- Cuts 30% off 2020 spending over COVID-19
Chevron Corporation, America’s super oil major, has slated 6,750 staff for sack in one of the biggest global mass disengagment of work force.
The mass sack, the company with major footprint in Africa said, represents a cut of between 10 per cent to 15 per cent of its worldwide workforce as part of an ongoing restructuring at the second-largest U.S. oil producer.
Spokeswoman for Chevron, Veronica Flores-Paniagua confirmed this according to a report by Bloomberg, maintaining that Chevron, which has 45,000 employees, expects to remove about 10 per cent to 15 per cent of its global staff to “match projected activity levels.”
The oil producer with the third biggest Joint ventures (JV) in Nigeria previously disclosed a 30 per cent reduction in its 2020 spending and some voluntary job cuts amid this year’s sharp drop in oil prices and lower demand for oil and gas due to the COVID-19 pandemic.
Chevron has been widely seen as the standard bearer of financial discipline in the oil industry and was among the first to make significant budget cuts as oil demand plummeted.
Last year, it abandoned a takeover bid for Anadarko Petroleum Corp rather than get into a bidding war with Occidental Petroleum Corp.

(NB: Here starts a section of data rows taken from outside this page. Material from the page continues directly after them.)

Lemma fix_default_canonical_witness :
  ∃ d, w_dispatcher (demo_world 5 false "x") = Some d ∧
  yaf_dispatcher_fix_default d (((demo_request "INDEX") <| rq_module := ZStr "" |>)
      <| rq_module := ZNull |> <| rq_controller := ZStr "iNDEX" |> <| rq_action := ZStr "Index" |>) =
    yaf_dispatcher_fix_default d ((demo_request "INDEX") <| rq_module := ZStr "" |>) ∧
  yaf_dispatcher_fix_default d (yaf_dispatcher_fix_default d (demo_request "INDEX")) =
    yaf_dispatcher_fix_default d (demo_request "INDEX").
Proof.
  eexists. split; [reflexivity|]. split.
  - apply (proj1 (fix_default_canonical _ ((demo_request "INDEX") <| rq_module := ZStr "" |>))
             ZNull (ZStr "iNDEX") (ZStr "Index")); by vm_compute.
  - apply (proj2 (fix_default_canonical _ (demo_request "INDEX"))). by vm_compute.
Defined.

Lemma dispatch_loop_spec_witness :
  ∃ k w1, @forwards plain_runtime demo_code (λ _ _, false) 3 "Yaf_Request_Http" 1
      (ZObj "Yaf_Response_Cli" 2) ZNull k (demo_world 2 false "forward") w1 ∧
    @loop_end plain_runtime demo_code (λ _ _, false) 3 "Yaf_Request_Http" 1
      (ZObj "Yaf_Response_Cli" 2) ZNull 2 k w1
      (@dispatch_loop plain_runtime demo_code (λ _ _, false) 3
         (ZObj "Yaf_Request_Http" 1) (ZObj "Yaf_Response_Cli" 2) 4 2 ZNull (demo_world 2 false "forward")).
Proof.
  apply (@dispatch_loop_spec plain_runtime demo_code (λ _ _, false) 3
           "Yaf_Request_Http" 1 (ZObj "Yaf_Response_Cli" 2) ZNull 4 2); [lia|by vm_compute].
Defined.

Definition pending_world : world :=
  (demo_world 5 true "index") <| w_engine := (w_engine (demo_world 5 true "index"))
     <| eg_exception := [Exn Yaf_Exception_DispatchFailed 514 "no"] |> |>.

Lemma exception_handle_spec_witness :
  ∃ d, w_dispatcher pending_world = Some d ∧
  @YAF_EXCEPTION_HANDLE plain_runtime demo_code 2 (ZObj "Yaf_Request_Http" 1)
      (ZObj "Yaf_Response_Cli" 2) pending_world =
    (@run_error_controller plain_runtime demo_code 2 "Yaf_Request_Http" 1
       (ZObj "Yaf_Response_Cli" 2);; mret true)
      (error_world 1 d (demo_request "index") [] pending_world).
Proof.
  eexists. split; [reflexivity|].
  erewrite (@exception_handle_spec plain_runtime demo_code 2 "Yaf_Request_Http" 1
             (ZObj "Yaf_Response_Cli" 2) pending_world _ (demo_request "index") []) by (by vm_compute).
  cbn [eg_exception w_engine pending_world]. by vm_compute.
Defined.

Lemma handle_rejects_witness :
  @yaf_dispatcher_handle demo_code 1 (ZObj "Yaf_Request_Http" 7) ZNull ZNull
    ((demo_world 5 false "index") <| w_requests := {[ 7%Z := sample_request [] [] ]} |>) =
  Some (false,
    (demo_world 5 false "index")
      <| w_requests := <[7%Z := (sample_request [] []) <| rq_dispatched := true |>]>
                         {[ 7%Z := sample_request [] [] ]} |>
      <| w_engine := (w_engine (demo_world 5 false "index"))
           <| eg_exception := [Exn Yaf_Exception_DispatchFailed YAF_ERR_DISPATCH_FAILED
                                "Unexcepted a empty module name"] |> |>).
Proof.
  exact (@handle_rejects demo_code 0 "Yaf_Request_Http" 7 ZNull ZNull
           ((demo_world 5 false "index") <| w_requests := {[ 7%Z := sample_request [] [] ]} |>)
           _ (sample_request [] []) YAF_ERR_DISPATCH_FAILED "Unexcepted a empty module name"
           eq_refl eq_refl eq_refl eq_refl).
Defined.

Chevron pocketed a $1 billion break fee while Occidental has faced investor wrath for its ill-timed deal.
U.S. crude oil prices have nearly halved this year to about $33 a barrel as the COVID-19 pandemic slashed travel and led to stay-at-home orders that have cut oil demand by as much as 2 million barrels per day.
Chevron this month said it would reduce planned U.S. shale output by about 125,000 bpd.
The about 4,500 to 6,750 job cuts envisioned are to “address current market conditions,” with varying impact on each business unit and region, said Flores-Paniagua. Most reductions will take place this year.
“This is a difficult decision and we do not take it lightly,” she said.
At its annual shareholder meeting on Wednesday, No. 1 U.S. oil producer ExxonMobil Corp, said it had not yet taken steps to reduce its workforce.
“Today, we have no layoff plans,” Chief Executive Darren Woods said. Exxon also cut its planned spending 30 per cent for the year.
Both companies have outlined deep cuts in investments in the Permian shale basin, the top U.S. oilfield where growth in recent years made America the world’s top oil producer and a net exporter for the first time in decades.
Chevron’s proposed job cuts match those at oilfield service companies and many smaller producers amid the price collapse.
“Most companies are looking to cut 10 per cent of staff at a minimum,” said Jennifer Rowland, an energy analyst at Edward Jones.
A next round of selections for outplacement will take place in June, according to a memo from Chevron Executive Vice President Joseph Geagea viewed by Reuters. Reorganization at his technology, products and services operation could be finished by the end of October, he wrote.
Additional severance pay, a medical benefits subsidy and education services will be available to U.S. employees who lose their positions, he wrote.
In March, Chevron began offering severance payments to some of its U.S. oil exploration and production employees.
It last year launched a major cost-cutting overhaul that has already pared the number of units.